*Goal of the exercise*.
Each line of the data below that holds the word "else" is to be reported in full.

(Stored items)
+ + + + +

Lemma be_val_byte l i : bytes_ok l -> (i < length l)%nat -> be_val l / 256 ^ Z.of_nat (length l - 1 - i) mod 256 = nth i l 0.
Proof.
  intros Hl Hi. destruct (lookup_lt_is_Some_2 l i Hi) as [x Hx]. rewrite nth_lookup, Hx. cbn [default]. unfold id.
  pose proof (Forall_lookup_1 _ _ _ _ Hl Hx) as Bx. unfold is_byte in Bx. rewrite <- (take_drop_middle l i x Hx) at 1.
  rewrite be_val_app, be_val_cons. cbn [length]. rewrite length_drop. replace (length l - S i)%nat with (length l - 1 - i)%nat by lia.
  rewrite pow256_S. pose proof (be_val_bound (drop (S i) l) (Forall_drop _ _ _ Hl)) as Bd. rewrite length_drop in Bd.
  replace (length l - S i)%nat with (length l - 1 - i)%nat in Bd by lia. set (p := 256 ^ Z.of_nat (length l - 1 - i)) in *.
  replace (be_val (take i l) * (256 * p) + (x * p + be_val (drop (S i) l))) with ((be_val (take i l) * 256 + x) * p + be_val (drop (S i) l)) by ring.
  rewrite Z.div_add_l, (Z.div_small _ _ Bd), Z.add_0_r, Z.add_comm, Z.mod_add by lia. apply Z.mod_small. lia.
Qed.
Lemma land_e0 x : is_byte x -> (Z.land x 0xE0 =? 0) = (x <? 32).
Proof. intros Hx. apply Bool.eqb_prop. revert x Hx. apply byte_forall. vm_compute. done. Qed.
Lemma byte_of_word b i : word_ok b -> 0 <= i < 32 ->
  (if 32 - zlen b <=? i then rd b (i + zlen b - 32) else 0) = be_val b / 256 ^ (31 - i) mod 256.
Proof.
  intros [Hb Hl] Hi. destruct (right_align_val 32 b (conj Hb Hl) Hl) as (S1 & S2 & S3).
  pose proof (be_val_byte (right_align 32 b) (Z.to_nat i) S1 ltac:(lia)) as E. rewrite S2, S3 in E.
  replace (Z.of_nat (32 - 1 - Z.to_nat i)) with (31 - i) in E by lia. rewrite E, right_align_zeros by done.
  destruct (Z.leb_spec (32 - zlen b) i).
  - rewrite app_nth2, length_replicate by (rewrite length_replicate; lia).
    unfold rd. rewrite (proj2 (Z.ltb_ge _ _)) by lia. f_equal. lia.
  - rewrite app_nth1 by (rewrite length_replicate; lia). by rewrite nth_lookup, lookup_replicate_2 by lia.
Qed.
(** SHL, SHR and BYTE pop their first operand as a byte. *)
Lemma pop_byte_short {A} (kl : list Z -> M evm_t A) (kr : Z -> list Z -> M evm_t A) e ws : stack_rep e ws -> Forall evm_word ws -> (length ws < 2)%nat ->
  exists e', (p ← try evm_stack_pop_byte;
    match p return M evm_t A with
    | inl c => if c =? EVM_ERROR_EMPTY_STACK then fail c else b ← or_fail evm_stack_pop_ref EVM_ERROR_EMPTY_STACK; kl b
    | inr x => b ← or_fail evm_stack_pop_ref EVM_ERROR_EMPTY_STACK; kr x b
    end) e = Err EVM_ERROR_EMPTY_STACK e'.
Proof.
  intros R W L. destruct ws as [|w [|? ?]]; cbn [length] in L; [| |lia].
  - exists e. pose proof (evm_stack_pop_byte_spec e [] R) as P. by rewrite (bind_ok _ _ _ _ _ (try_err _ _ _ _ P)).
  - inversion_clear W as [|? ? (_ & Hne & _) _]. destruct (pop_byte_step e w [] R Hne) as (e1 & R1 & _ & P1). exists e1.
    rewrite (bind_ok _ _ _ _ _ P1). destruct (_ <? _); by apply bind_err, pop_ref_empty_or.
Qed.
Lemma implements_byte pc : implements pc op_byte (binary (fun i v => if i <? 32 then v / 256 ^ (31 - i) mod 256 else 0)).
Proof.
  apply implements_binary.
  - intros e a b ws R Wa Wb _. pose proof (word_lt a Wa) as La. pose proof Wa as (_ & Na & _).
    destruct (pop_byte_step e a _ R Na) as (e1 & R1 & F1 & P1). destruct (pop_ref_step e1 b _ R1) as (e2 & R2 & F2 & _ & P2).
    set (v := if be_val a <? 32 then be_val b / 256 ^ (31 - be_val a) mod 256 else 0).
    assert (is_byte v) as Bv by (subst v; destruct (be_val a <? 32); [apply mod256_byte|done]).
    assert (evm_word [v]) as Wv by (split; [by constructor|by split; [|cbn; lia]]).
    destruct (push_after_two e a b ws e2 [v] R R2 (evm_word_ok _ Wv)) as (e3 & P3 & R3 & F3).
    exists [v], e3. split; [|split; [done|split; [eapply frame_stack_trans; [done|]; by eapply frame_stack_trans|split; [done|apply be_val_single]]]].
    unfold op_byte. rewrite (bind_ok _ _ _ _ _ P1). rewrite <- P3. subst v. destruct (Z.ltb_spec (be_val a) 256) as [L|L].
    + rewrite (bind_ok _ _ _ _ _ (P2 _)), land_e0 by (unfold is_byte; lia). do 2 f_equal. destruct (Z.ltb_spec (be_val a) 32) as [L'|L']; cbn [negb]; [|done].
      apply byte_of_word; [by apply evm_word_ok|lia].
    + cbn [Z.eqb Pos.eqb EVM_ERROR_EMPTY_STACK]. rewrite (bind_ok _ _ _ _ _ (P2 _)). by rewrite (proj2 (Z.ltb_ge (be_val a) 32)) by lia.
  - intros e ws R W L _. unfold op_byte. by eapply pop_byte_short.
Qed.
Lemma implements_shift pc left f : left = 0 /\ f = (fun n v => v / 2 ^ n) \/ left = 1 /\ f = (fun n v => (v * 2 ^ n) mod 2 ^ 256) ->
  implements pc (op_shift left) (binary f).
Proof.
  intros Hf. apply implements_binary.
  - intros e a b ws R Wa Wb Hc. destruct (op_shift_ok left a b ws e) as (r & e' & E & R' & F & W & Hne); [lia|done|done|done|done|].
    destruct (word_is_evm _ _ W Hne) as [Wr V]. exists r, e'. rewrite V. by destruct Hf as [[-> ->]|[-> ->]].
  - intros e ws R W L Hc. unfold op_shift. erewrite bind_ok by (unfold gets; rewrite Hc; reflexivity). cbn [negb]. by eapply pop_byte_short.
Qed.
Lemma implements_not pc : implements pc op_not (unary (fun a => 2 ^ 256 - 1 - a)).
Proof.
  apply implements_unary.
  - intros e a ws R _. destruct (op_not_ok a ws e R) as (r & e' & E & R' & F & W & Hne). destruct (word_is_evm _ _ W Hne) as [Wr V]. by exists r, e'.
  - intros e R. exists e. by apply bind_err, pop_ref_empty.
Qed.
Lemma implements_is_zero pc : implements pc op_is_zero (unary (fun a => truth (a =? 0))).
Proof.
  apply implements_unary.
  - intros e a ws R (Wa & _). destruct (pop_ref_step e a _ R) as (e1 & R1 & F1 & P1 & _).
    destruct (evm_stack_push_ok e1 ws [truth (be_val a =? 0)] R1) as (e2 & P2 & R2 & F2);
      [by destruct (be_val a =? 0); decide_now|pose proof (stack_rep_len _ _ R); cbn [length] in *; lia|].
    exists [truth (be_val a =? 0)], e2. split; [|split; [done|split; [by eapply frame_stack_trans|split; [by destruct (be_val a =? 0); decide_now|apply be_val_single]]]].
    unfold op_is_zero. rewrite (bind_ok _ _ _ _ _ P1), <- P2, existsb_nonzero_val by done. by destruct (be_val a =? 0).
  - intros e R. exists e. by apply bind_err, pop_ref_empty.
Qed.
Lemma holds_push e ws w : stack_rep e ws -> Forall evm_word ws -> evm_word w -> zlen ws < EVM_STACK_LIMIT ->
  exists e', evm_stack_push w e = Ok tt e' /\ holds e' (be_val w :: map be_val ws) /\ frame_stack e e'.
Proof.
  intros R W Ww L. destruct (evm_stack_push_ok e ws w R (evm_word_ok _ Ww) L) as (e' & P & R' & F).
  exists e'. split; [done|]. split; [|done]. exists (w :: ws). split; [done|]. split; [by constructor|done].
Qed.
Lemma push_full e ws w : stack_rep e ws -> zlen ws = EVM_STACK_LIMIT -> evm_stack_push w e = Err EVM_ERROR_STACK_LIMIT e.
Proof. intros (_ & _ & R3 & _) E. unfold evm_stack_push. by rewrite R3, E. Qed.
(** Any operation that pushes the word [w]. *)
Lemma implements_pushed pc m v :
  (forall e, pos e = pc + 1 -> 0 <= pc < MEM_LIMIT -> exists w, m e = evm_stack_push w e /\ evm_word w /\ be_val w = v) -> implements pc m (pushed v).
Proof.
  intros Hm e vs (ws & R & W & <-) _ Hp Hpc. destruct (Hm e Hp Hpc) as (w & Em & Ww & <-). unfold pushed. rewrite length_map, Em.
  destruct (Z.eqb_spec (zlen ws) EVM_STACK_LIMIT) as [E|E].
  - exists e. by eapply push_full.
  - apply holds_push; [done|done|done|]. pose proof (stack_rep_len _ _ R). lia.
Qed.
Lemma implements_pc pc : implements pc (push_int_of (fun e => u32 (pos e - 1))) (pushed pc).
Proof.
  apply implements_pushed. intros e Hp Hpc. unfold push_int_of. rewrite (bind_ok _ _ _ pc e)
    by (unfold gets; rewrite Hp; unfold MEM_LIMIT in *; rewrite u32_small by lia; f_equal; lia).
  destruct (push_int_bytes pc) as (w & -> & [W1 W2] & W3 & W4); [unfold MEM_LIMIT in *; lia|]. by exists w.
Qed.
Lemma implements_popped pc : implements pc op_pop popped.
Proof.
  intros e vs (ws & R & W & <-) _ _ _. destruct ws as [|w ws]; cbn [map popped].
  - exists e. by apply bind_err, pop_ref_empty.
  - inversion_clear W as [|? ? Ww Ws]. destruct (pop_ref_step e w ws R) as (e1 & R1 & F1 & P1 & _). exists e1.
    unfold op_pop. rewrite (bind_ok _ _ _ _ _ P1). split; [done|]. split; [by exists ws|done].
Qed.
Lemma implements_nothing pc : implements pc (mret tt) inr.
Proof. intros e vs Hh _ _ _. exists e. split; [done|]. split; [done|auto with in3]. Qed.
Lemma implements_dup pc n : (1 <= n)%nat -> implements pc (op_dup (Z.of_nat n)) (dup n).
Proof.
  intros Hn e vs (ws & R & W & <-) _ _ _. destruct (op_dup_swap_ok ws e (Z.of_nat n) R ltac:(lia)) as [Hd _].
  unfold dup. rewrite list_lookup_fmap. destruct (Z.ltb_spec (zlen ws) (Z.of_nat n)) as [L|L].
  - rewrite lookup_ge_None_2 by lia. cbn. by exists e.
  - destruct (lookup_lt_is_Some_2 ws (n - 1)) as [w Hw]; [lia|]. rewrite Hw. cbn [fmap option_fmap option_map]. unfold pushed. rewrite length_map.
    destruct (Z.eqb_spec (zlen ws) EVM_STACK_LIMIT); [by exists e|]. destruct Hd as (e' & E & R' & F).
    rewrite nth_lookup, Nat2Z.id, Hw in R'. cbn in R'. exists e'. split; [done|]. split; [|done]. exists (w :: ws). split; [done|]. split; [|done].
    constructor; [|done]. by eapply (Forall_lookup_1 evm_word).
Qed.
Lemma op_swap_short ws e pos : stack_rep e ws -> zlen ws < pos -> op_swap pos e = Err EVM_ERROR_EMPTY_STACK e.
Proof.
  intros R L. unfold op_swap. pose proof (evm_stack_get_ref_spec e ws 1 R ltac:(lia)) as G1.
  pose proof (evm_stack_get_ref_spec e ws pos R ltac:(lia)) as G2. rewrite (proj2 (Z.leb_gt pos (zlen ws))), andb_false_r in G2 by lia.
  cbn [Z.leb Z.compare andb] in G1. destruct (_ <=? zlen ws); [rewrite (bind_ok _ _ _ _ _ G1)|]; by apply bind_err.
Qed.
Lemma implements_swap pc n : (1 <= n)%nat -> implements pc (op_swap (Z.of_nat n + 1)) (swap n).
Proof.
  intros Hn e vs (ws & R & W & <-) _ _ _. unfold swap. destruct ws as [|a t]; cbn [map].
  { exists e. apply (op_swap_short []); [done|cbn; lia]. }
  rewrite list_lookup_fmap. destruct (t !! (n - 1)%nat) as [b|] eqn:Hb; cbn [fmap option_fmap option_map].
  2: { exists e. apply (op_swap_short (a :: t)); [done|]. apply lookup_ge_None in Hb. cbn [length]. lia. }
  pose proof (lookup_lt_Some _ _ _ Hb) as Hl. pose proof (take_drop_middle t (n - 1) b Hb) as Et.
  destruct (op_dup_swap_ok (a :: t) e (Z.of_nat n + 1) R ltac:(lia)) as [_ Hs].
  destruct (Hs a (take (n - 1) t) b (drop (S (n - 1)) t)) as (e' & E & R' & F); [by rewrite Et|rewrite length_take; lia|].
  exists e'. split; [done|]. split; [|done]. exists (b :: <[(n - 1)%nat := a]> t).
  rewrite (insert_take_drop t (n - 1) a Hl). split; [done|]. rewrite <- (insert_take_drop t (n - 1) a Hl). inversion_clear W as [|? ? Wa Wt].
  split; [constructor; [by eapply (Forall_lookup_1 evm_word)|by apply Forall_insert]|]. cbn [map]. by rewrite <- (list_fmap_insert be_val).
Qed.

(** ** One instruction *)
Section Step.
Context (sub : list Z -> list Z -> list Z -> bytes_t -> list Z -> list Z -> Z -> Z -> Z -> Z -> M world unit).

+ + + + +

*Exercise solution*.
  (if 32 - zlen b <=? i then rd b (i + zlen b - 32) else 0) = be_val b / 256 ^ (31 - i) mod 256.
    | inl c => if c =? EVM_ERROR_EMPTY_STACK then fail c else b ← or_fail evm_stack_pop_ref EVM_ERROR_EMPTY_STACK; kl b
Lemma implements_byte pc : implements pc op_byte (binary (fun i v => if i <? 32 then v / 256 ^ (31 - i) mod 256 else 0)).
    set (v := if be_val a <? 32 then be_val b / 256 ^ (31 - be_val a) mod 256 else 0).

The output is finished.